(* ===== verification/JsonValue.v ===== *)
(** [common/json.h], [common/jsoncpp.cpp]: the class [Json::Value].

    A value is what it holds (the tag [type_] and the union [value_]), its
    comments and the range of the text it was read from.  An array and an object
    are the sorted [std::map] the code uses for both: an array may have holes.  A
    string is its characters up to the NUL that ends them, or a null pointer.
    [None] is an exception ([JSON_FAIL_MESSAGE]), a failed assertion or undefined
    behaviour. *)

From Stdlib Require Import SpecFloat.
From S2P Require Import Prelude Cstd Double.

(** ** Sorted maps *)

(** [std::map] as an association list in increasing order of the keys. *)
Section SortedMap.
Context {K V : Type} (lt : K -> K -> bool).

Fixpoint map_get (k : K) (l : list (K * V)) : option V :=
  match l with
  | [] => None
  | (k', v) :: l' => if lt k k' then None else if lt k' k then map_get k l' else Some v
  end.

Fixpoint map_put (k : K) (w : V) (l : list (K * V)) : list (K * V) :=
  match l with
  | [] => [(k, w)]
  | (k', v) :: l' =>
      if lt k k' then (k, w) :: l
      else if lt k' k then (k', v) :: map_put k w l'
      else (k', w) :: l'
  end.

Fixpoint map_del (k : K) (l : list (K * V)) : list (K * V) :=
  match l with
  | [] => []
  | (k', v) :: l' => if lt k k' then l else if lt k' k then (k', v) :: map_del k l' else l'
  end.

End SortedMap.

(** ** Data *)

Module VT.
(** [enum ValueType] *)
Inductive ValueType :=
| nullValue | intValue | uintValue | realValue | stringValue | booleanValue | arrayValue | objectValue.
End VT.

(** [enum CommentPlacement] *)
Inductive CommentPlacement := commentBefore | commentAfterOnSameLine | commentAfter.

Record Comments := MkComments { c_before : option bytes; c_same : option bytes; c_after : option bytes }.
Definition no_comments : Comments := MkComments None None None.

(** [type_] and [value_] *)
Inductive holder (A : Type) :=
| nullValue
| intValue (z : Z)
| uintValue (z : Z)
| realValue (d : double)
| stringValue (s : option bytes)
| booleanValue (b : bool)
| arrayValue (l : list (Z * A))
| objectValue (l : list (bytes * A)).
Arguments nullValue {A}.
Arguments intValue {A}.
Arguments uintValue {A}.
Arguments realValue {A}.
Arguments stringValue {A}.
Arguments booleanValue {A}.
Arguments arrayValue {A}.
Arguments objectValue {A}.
◆ ◆ ◆ ◆ ◆
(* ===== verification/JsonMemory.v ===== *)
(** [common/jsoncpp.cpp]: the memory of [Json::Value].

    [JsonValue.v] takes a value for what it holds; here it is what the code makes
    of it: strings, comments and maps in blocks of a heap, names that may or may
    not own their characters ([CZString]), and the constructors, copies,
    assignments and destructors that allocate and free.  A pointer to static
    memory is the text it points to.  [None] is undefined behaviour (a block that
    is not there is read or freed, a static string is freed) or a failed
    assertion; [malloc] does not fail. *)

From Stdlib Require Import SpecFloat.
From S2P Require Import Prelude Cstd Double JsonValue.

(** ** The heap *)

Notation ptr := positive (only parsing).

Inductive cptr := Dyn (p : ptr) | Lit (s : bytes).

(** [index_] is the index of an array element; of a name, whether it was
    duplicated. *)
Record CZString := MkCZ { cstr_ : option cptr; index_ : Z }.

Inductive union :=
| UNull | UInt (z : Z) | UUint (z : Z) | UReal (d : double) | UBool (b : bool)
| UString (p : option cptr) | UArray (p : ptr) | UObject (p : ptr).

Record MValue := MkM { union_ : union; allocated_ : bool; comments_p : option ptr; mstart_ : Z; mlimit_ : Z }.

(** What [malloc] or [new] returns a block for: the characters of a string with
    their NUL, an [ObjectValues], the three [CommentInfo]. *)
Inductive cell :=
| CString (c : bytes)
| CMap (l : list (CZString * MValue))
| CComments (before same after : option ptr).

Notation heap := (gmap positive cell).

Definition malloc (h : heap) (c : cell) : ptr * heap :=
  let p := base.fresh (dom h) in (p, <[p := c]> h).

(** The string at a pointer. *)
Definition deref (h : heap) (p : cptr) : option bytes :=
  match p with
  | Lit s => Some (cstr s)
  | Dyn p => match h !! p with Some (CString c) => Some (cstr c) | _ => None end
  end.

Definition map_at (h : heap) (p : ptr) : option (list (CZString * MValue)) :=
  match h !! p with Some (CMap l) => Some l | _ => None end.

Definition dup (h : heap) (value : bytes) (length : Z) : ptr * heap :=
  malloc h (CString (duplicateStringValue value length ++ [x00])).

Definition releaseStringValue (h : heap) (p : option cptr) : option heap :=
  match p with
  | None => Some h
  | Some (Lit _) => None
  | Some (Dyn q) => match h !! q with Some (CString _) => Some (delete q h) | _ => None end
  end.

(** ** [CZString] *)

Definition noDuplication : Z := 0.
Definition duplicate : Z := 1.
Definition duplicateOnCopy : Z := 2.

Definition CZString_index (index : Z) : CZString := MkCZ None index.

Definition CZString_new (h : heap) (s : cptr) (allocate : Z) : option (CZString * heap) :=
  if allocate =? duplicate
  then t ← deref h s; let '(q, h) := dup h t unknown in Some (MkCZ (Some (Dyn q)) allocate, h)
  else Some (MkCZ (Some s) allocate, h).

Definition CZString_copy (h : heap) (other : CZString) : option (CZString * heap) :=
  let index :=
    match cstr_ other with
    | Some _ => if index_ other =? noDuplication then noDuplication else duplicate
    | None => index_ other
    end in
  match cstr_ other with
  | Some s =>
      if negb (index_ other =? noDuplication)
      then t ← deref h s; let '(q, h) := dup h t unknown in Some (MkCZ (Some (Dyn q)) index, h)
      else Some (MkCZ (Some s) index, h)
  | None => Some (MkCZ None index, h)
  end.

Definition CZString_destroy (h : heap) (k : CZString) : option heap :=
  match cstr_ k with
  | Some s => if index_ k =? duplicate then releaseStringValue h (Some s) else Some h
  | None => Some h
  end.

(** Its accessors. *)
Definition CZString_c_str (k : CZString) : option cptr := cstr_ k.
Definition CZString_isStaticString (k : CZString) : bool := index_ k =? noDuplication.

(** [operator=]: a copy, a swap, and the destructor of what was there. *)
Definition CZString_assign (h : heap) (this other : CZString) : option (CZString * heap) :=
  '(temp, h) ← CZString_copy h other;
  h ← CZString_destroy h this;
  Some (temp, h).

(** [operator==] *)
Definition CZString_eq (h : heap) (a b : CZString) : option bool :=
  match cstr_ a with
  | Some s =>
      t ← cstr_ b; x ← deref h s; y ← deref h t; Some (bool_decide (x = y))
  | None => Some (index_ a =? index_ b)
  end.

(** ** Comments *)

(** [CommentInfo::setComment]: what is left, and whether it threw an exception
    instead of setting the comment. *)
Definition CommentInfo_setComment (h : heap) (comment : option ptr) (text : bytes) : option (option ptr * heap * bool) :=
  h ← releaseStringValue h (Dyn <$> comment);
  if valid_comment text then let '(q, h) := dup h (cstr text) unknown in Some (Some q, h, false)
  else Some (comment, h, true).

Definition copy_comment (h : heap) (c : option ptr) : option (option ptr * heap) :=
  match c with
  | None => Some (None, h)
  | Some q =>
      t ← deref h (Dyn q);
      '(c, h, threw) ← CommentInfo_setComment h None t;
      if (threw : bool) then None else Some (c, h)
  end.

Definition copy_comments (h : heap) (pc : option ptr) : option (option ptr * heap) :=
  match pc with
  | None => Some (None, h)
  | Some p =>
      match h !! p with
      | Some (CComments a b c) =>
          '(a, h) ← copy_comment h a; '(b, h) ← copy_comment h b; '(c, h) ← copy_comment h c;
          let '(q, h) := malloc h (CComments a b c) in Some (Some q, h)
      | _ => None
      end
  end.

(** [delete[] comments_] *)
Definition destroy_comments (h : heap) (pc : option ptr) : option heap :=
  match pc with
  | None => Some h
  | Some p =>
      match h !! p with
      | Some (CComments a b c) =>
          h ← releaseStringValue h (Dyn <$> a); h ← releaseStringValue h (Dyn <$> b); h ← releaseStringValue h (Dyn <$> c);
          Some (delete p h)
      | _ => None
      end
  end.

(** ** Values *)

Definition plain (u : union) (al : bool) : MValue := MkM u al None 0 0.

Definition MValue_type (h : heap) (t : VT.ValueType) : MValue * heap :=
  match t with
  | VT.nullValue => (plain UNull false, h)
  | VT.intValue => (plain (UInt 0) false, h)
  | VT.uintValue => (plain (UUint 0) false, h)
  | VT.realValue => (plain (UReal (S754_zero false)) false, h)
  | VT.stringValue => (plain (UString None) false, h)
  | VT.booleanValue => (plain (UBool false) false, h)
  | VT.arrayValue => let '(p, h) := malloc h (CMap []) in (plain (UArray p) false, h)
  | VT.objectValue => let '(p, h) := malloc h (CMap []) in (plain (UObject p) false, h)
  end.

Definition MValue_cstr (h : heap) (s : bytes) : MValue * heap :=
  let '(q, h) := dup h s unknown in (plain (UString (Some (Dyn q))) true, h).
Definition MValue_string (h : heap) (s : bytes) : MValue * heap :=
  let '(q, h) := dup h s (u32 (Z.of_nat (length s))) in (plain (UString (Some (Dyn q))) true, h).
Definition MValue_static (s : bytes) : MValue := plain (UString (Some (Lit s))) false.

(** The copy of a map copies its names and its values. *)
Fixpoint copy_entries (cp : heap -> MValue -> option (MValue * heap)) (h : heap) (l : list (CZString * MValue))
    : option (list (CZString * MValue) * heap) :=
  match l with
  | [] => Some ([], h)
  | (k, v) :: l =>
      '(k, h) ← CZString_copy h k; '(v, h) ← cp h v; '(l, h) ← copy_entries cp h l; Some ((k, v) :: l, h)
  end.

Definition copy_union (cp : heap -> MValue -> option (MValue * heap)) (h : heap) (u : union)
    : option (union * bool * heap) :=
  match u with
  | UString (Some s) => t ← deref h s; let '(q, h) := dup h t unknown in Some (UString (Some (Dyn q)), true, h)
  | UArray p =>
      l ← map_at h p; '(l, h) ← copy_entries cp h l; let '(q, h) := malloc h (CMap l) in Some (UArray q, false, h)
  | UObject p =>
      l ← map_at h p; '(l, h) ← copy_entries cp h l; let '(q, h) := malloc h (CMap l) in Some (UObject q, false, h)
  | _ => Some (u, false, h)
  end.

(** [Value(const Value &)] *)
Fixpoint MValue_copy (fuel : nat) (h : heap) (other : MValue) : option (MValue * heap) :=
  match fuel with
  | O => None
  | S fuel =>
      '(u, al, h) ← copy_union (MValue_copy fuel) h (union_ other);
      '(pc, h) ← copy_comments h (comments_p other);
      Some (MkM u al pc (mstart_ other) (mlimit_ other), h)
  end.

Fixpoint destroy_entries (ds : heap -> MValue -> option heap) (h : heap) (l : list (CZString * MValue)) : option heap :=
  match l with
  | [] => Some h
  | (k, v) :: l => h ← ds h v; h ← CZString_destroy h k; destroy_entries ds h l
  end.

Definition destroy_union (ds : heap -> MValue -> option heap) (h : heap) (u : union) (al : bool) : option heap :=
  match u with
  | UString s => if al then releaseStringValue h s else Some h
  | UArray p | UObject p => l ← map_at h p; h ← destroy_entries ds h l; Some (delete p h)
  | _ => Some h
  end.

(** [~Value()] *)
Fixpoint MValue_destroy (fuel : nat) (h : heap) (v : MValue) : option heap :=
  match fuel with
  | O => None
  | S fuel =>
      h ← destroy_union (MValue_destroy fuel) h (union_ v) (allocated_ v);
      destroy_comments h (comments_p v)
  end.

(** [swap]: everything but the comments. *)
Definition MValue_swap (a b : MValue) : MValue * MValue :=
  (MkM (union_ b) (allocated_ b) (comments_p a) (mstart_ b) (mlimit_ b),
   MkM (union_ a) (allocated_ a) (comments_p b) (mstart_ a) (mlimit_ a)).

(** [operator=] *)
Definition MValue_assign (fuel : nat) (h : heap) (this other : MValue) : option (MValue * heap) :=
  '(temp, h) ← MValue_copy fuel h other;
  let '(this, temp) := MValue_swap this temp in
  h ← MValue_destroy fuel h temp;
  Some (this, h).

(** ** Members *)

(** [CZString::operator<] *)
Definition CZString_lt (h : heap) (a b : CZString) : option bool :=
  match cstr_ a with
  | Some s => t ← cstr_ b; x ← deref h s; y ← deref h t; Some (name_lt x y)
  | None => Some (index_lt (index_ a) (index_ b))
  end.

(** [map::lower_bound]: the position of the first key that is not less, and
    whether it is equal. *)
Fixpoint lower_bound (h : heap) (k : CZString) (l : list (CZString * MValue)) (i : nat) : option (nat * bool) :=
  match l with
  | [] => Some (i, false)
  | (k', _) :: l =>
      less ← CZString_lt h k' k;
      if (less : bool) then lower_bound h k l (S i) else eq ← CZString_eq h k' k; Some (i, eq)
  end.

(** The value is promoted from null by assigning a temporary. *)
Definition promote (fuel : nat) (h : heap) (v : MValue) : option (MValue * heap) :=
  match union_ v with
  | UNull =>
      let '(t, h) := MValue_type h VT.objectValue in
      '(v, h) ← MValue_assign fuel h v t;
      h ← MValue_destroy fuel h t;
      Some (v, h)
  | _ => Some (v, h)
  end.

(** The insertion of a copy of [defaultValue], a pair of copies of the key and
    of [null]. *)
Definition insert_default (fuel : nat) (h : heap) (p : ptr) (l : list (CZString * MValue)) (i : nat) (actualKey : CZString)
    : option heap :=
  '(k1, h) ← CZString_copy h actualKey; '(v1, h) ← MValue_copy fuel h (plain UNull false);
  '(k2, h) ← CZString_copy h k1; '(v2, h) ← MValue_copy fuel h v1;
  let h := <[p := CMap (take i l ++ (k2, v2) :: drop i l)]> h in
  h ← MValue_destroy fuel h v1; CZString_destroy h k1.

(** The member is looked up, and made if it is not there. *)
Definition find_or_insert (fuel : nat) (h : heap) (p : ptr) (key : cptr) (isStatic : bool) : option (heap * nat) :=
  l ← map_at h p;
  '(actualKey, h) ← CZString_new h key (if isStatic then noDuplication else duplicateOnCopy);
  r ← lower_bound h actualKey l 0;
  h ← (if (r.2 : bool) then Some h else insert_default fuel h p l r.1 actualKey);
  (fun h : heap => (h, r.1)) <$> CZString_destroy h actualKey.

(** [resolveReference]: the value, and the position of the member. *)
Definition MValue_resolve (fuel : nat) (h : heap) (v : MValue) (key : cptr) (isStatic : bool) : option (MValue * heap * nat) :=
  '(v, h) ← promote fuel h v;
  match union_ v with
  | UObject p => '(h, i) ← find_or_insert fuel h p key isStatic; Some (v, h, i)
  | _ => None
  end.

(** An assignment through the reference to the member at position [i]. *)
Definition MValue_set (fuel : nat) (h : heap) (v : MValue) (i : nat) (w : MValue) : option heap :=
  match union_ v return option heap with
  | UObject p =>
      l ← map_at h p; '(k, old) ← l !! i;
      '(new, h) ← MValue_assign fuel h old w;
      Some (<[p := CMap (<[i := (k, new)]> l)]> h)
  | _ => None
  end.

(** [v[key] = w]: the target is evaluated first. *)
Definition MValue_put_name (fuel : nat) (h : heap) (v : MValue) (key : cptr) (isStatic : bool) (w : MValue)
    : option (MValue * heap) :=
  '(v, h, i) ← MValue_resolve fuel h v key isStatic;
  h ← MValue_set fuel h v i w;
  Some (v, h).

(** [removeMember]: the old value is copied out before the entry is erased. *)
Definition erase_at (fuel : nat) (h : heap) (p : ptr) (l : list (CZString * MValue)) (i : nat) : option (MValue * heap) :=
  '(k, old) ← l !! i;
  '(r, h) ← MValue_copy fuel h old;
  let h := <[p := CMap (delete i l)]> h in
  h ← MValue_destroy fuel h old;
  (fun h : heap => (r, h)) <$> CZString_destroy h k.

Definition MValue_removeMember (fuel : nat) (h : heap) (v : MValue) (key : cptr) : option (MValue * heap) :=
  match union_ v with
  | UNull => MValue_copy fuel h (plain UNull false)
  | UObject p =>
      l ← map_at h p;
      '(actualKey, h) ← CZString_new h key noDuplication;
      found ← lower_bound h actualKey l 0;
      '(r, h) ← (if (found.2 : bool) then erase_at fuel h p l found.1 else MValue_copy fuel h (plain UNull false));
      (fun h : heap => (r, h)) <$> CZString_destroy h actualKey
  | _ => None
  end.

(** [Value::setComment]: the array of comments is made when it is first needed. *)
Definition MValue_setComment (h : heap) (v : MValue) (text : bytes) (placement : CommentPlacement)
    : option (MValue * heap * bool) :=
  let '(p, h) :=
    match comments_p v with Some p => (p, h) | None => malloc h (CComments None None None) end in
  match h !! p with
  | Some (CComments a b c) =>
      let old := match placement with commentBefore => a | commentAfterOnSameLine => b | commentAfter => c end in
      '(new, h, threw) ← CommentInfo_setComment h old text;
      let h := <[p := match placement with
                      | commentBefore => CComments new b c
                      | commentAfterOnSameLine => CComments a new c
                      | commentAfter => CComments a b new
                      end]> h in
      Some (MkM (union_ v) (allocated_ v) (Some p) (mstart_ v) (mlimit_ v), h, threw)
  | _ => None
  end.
◆ ◆ ◆ ◆ ◆
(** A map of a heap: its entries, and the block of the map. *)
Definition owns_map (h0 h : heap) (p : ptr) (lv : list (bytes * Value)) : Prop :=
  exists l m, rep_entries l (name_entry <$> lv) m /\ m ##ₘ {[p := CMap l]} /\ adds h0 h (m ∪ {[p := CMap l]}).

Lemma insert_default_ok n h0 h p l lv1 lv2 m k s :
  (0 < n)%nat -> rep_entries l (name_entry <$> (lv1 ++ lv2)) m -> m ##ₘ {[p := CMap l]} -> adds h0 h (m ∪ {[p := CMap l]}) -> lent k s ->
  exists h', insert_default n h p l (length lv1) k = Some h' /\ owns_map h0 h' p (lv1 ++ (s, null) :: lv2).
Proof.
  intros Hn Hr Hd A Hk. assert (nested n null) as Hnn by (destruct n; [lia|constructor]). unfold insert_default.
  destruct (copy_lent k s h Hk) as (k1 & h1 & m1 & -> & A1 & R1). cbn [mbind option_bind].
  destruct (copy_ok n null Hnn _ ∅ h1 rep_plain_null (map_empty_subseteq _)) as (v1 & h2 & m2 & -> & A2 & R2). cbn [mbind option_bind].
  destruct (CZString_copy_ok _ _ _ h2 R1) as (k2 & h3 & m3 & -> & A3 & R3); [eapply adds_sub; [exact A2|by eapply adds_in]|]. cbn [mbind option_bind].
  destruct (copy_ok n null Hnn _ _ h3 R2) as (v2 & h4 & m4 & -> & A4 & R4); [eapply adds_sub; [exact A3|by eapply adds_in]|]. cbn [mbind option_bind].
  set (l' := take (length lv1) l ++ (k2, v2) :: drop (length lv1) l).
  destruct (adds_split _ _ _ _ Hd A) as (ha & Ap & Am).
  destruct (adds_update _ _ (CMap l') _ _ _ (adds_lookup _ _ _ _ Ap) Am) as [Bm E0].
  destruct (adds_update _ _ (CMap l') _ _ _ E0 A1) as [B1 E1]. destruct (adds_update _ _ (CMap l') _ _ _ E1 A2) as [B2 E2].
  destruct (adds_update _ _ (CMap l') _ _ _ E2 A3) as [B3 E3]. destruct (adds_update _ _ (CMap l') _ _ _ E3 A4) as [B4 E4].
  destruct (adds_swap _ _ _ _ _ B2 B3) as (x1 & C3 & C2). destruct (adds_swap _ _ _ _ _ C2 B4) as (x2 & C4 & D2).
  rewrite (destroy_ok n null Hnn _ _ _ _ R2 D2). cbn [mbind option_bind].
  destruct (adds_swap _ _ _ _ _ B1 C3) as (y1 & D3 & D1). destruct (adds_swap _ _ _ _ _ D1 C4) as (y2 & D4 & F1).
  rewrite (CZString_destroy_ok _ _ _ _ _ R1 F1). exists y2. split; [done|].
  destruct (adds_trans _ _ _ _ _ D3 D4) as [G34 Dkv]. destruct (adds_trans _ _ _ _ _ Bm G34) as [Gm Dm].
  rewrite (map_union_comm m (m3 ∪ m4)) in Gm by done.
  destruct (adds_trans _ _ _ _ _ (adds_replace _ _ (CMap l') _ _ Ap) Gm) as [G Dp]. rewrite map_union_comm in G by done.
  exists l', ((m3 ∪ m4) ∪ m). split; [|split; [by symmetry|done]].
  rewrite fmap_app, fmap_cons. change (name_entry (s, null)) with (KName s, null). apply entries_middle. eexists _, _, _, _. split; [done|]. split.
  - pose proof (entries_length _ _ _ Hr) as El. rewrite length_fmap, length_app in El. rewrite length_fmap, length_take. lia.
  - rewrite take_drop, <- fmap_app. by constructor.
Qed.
◆ ◆ ◆ ◆ ◆
#### Work request:
Reprint exactly the lines above that start at the one with "(* ===== verification/JsonValue.v ===== *)" and end at the one with "Section SortedMap.", keeping both and adding none.

#### Answer section:
(* ===== verification/JsonValue.v ===== *)
(** [common/json.h], [common/jsoncpp.cpp]: the class [Json::Value].

    A value is what it holds (the tag [type_] and the union [value_]), its
    comments and the range of the text it was read from.  An array and an object
    are the sorted [std::map] the code uses for both: an array may have holes.  A
    string is its characters up to the NUL that ends them, or a null pointer.
    [None] is an exception ([JSON_FAIL_MESSAGE]), a failed assertion or undefined
    behaviour. *)

From Stdlib Require Import SpecFloat.
From S2P Require Import Prelude Cstd Double.

(** ** Sorted maps *)

(** [std::map] as an association list in increasing order of the keys. *)
Section SortedMap.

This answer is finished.